Hacker News new | ask | show | jobs
by Kranar 1547 days ago
This isn't true in any meaningful way and doesn't really make much sense, it's really just repeating the conclusion of the halting problem in the form of an assumption. Any algorithm that halts will do so, by definition, after a finite amount of time and use a finite amount of space, so saying "assuming unbounded time and memory" is begging the question and taking the conclusion as an assumption.

The very problem is that there is no algorithm that can output whether an arbitrary algorithm on a given input needs unbounded time to begin with.

>if it doesn't [have unbounded range], then it must [terminate], but it is very, very, very hard to determine if that is the case.

This is also false. You can limit the scope of the halting problem to algorithms that have a range of one single input and the halting problem is still undecidable. Heck, you can limit the halting problem to algorithms that don't even take any input whatsoever, they just have a start button and either they halt or do not halt, and that problem is still undecidable. The range has nothing to do with it.

1 comments

Yes it does. This is about turning the computer from a turing machine into a finite automaton. Finite automata can be analyzed for halting in finite time, turing machines can’t. And computers as we know them are not turing machines (which are by definition infinite) but they are state machines, and finite ones at that.
There is no way to turn a Turing Machine into a finite automaton.

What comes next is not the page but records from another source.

(** Lines 80-94: cut the tail of [current] off as a new free block. *)
Definition split_block (current size : Z) : K unit :=
  let new_block := u32 (current + size) in
  let* cur_size := get_size current in
  put_size new_block (u32 (cur_size - size)) ;;;
  put_is_free new_block 1 ;;;
  let* next := get_next current in
  put_next new_block next ;;;
  put_prev new_block current ;;;
  let* next := get_next current in
  (if next =? NULL then ret tt
   else let* next := get_next current in put_prev next new_block) ;;;
  put_size current size ;;;
  put_next current new_block.

(** The search loop of [kmalloc], lines 75-111. *)
Fixpoint kmalloc_loop (fuel : nat) (size current : Z) : K Z :=
  match fuel with
  | O => spin
  | S fuel =>
      if current =? NULL then
        screen_setcolor COLOR_YELLOW COLOR_BLACK ;;;
        screen_putstr (cstr "Heap fragmentation! Attempting to expand heap..." ++ [10]) ;;;
        ret NULL
      else
        let* is_free := get_is_free current in
        let* cur_size := get_size current in
        if negb (is_free =? 0) && (size <=? cur_size) then
          (if u32 (size + sizeof_block_header + 8) <=? cur_size
           then split_block current size else ret tt) ;;;
          put_is_free current 0 ;;;
          let* cur_size := get_size current in
          upd_heap (λ h, set_used (u32 (heap_used h + cur_size)) h) ;;;
          ret (u32 (current + sizeof_block_header))
        else
          let* next := get_next current in
          kmalloc_loop fuel size next
  end.

Definition kmalloc (fuel : nat) (size : Z) : K Z :=
  let* start := gets (λ k, heap_start (k_heap k)) in
  kmalloc_loop fuel (block_need size) start.

(** Lines 182-189. *)
Definition merge_next (block : Z) : K unit :=
  let* next := get_next block in
  let* next_free := (if next =? NULL then ret 0 else get_is_free next) in
  if next_free =? 0 then ret tt
  else
    let* size := get_size block in
    let* next := get_next block in
    let* next_size := get_size next in
    put_size block (u32 (size + next_size)) ;;;
    let* next_next := get_next next in
    put_next block next_next ;;;
    let* next := get_next block in
    if next =? NULL then ret tt else put_prev next block.

(** Lines 192-199. *)
Definition merge_prev (block : Z) : K unit :=
  let* prev := get_prev block in
  let* prev_free := (if prev =? NULL then ret 0 else get_is_free prev) in
  if prev_free =? 0 then ret tt
  else
    let* prev_size := get_size prev in
    let* size := get_size block in
    put_size prev (u32 (prev_size + size)) ;;;
    let* next := get_next block in
    put_next prev next ;;;
    let* next := get_next block in
    if next =? NULL then ret tt
    else let* prev := get_prev block in put_prev next prev.

Definition kfree (ptr : Z) : K unit :=
  if ptr =? NULL then ret tt
  else
    let block := u32 (ptr - sizeof_block_header) in
    let* is_free := get_is_free block in
    if negb (is_free =? 0) then
      screen_setcolor COLOR_YELLOW COLOR_BLACK ;;;
      screen_putstr (cstr "Warning: Double free detected!" ++ [10])
    else
      put_is_free block 1 ;;;
      let* size := get_size block in
      upd_heap (λ h, set_used (u32 (heap_used h - size)) h) ;;;
      merge_next block ;;;
      merge_prev block.

Definition krealloc (fuel : nat) (ptr size : Z) : K Z :=
  if ptr =? NULL then kmalloc fuel size
  else if size =? 0 then kfree ptr ;;; ret NULL
  else
    let block := u32 (ptr - sizeof_block_header) in
    let* block_size := get_size block in
    let old_size := u32 (block_size - sizeof_block_header) in
    if size <=? old_size then ret ptr
    else
      let* new_ptr := kmalloc fuel size in
      if new_ptr =? NULL then ret NULL
      else
        modify (λ k, set_mem (memcpy (k_mem k) new_ptr ptr old_size) k) ;;;
        kfree ptr ;;;
        ret new_ptr.

Definition kcalloc (fuel : nat) (num size : Z) : K Z :=
  let total := u32 (num * size) in
  let* ptr := kmalloc fuel total in
  (if ptr =? NULL then ret tt
   else modify (λ k, set_mem (memset (k_mem k) ptr 0 total) k)) ;;;
  ret ptr.

(** Lines 26-30 and 48-52: the header of a first block of [size] bytes at [b].  The
    first accesses to a region may find it unmapped and fault. *)
Definition init_block (b size : Z) : K unit :=
  touch (b + off_size) 4 ;;; put_size b size ;;;
  touch (b + off_is_free) 1 ;;; put_is_free b 1 ;;;
  touch (b + off_next) 4 ;;; put_next b NULL ;;;
  touch (b + off_prev) 4 ;;; put_prev b NULL.

(** [init_kheap] maps its region through [get_kernel_page_dir] and a
    four-argument [map_page], which [include/paging.h] declares and no source
    file defines: [map_kernel_page virt phys flags] stands for the pair. *)
Section InitKheap.
Variable map_kernel_page : Z → Z → Z → K unit.

Definition init_kheap (start size : Z) : K unit :=
  screen_putstr (cstr "Initializing Kernel Heap... ") ;;;
  upd_heap (λ _, mk_heap start size sizeof_block_header) ;;;
  init_block start size ;;;
  upd_heap (λ h, mk_heap 0xD0000000 0x10000000 (heap_used h)) ;;;
  for_list (seqZ 0 (0x10000000 / PmmH.PAGE_SIZE)) (λ i,
    let* phys := alloc_frame in
    if phys =? NULL then ret tt
    else map_kernel_page (u32 (0xD0000000 + i * PmmH.PAGE_SIZE)) phys
           (Z.lor PagingH.PAGE_PRESENT PagingH.PAGE_WRITE)) ;;;
  let* h := gets k_heap in
  init_block (heap_start h) (heap_size h) ;;;
  screen_setcolor COLOR_LIGHT_GREEN COLOR_BLACK ;;;
  screen_putstr (cstr "OK" ++ [10]) ;;;
  screen_setcolor COLOR_LIGHT_GREY COLOR_BLACK ;;;
  screen_putstr (cstr "  Heap: ") ;;;
  screen_puthex (heap_start h) ;;;
  screen_putstr (cstr " - ") ;;;
  screen_puthex (u32 (heap_start h + heap_size h)) ;;;
  screen_putstr (cstr " (") ;;;
  screen_putdec (u32 (heap_size h / 1024 / 1024)) ;;;
  screen_putstr (cstr " MB)" ++ [10]).

End InitKheap.

(** The listing loop of [show_heap_status], and the counts it prints. *)
Fixpoint show_blocks (fuel : nat) (block block_count free_blocks : Z) : K (Z * Z) :=
  match fuel with
  | O => spin
  | S fuel =>
      if block =? NULL then ret (block_count, free_blocks)
      else
        let* size := get_size block in
        let* is_free := get_is_free block in
        screen_putstr (cstr "  Block ") ;;;
        screen_putdec (u32 block_count) ;;;
        screen_putstr (cstr ": ") ;;;
        screen_puthex block ;;;
        screen_putstr (cstr " - ") ;;;
        screen_puthex (u32 (block + size)) ;;;
        screen_putstr (cstr " (") ;;;
        screen_putdec (u32 size) ;;;
        screen_putstr (cstr " bytes) ") ;;;
        screen_putstr (if is_free =? 0 then cstr "[USED]" else cstr "[FREE]") ;;;
        screen_putstr [10] ;;;
        let* next := get_next block in
        show_blocks fuel next (u32 (block_count + 1))
          (if is_free =? 0 then free_blocks else u32 (free_blocks + 1))
  end.

(** A zero [size] makes the percentage a division by zero. *)
Definition show_heap_status (fuel : nat) : K unit :=
  screen_setcolor COLOR_LIGHT_CYAN COLOR_BLACK ;;;
  screen_putstr ([10] ++ cstr "Heap Status:" ++ [10]) ;;;
  screen_setcolor COLOR_LIGHT_GREY COLOR_BLACK ;;;
  let* h := gets k_heap in
  screen_putstr (cstr "  Start: ") ;;;
  screen_puthex (heap_start h) ;;;
  screen_putstr [10] ;;;
  screen_putstr (cstr "  Size:  ") ;;;
  screen_putdec (u32 (heap_size h / 1024)) ;;;
  screen_putstr (cstr " KB" ++ [10]) ;;;
  screen_putstr (cstr "  Used:  ") ;;;
  screen_putdec (u32 (heap_used h / 1024)) ;;;
  screen_putstr (cstr " KB (") ;;;
  (if heap_size h =? 0 then fault
   else screen_putdec (u32 (u32 (heap_used h * 100) / heap_size h))) ;;;
  screen_putstr (cstr "%)" ++ [10]) ;;;
  screen_putstr (cstr "  Free:  ") ;;;
  screen_putdec (u32 (u32 (heap_size h - heap_used h) / 1024)) ;;;
  screen_putstr (cstr " KB" ++ [10]) ;;;
  screen_putstr ([10] ++ cstr "Memory blocks:" ++ [10]) ;;;
  let* counts := show_blocks fuel (heap_start h) 0 0 in
  screen_putstr (cstr "  Total blocks: ") ;;;
  screen_putdec (u32 counts.1) ;;;
  screen_putstr (cstr ", Free blocks: ") ;;;
  screen_putdec (u32 counts.2) ;;;
  screen_putstr [10].

#[global] Arguments kmalloc : simpl never.
#[global] Arguments kfree : simpl never.
#[global] Arguments krealloc : simpl never.
#[global] Arguments kcalloc : simpl never.

(** ** Abstract specification: block lists *)

Record blk := mk_blk { b_addr : Z; b_size : Z; b_free : bool }.

(** What a free block becomes when it serves a request of [need] bytes, header
    included: it is split when 24 bytes or more are left. *)
Definition serve (need : Z) (b : blk) : list blk :=
  if need + 24 <=? b_size b
  then [mk_blk (b_addr b) need false; mk_blk (b_addr b + need) (b_size b - need) true]
  else [mk_blk (b_addr b) (b_size b) false].

(** First fit. *)
Fixpoint alloc_blocks (need : Z) (bs : list blk) : option (Z * list blk) :=
  match bs with
  | [] => None
  | b :: bs =>
      if b_free b && (need <=? b_size b) then Some (b_addr b, serve need b ++ bs)
      else
        match alloc_blocks need bs with
        | Some (a, bs') => Some (a, b :: bs')
        | None => None
        end
  end.

(** Freeing: the block is marked free and all adjacent free blocks merge. *)
Definition mark_free (a : Z) (bs : list blk) : list blk :=
  (λ b, if b_addr b =? a then mk_blk a (b_size b) true else b) <$> bs.

Definition cons_merge (b : blk) (bs : list blk) : list blk :=
  match bs with
  | c :: bs' =>
      if b_free b && b_free c then mk_blk (b_addr b) (b_size b + b_size c) true :: bs'
      else b :: bs
  | [] => [b]
  end.

Definition coalesce (bs : list blk) : list blk := foldr cons_merge [] bs.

All finite automatons are guaranteed to halt, and do so in linear time. There is nothing to analyze the answer is always true.

No but I’m saying: computers are not turing machines because they are not infinite. So they must be finite automata.
exhaustively enumerating all inputs (and thus, outputs) to a program does, without infinite time or memory, turn it into an automaton.

you could then, since having gone over EVERY INPUT...conclude Yes or No, that it Does or Doesn't, HALT.

wtf am i missing

Taking infinite time to determine whether it halts is not considered a valid answer.

When do you give up and decide it’s not going to terminate? Your answer will be wrong for any program which simply waits one second longer.

that part is understood.

a dripping faucet, for example - is it dripping at 10 drips per hour? or 5 drips per hour? did it stop dripping? no way to tell - the period between drops could be one moment longer than you observed - it could had dripped right after you stopped observing it.

this upper limit is called the busy beaver function. but it is only applicable to turing machines, which we don't build, because we don't have an infinite tape.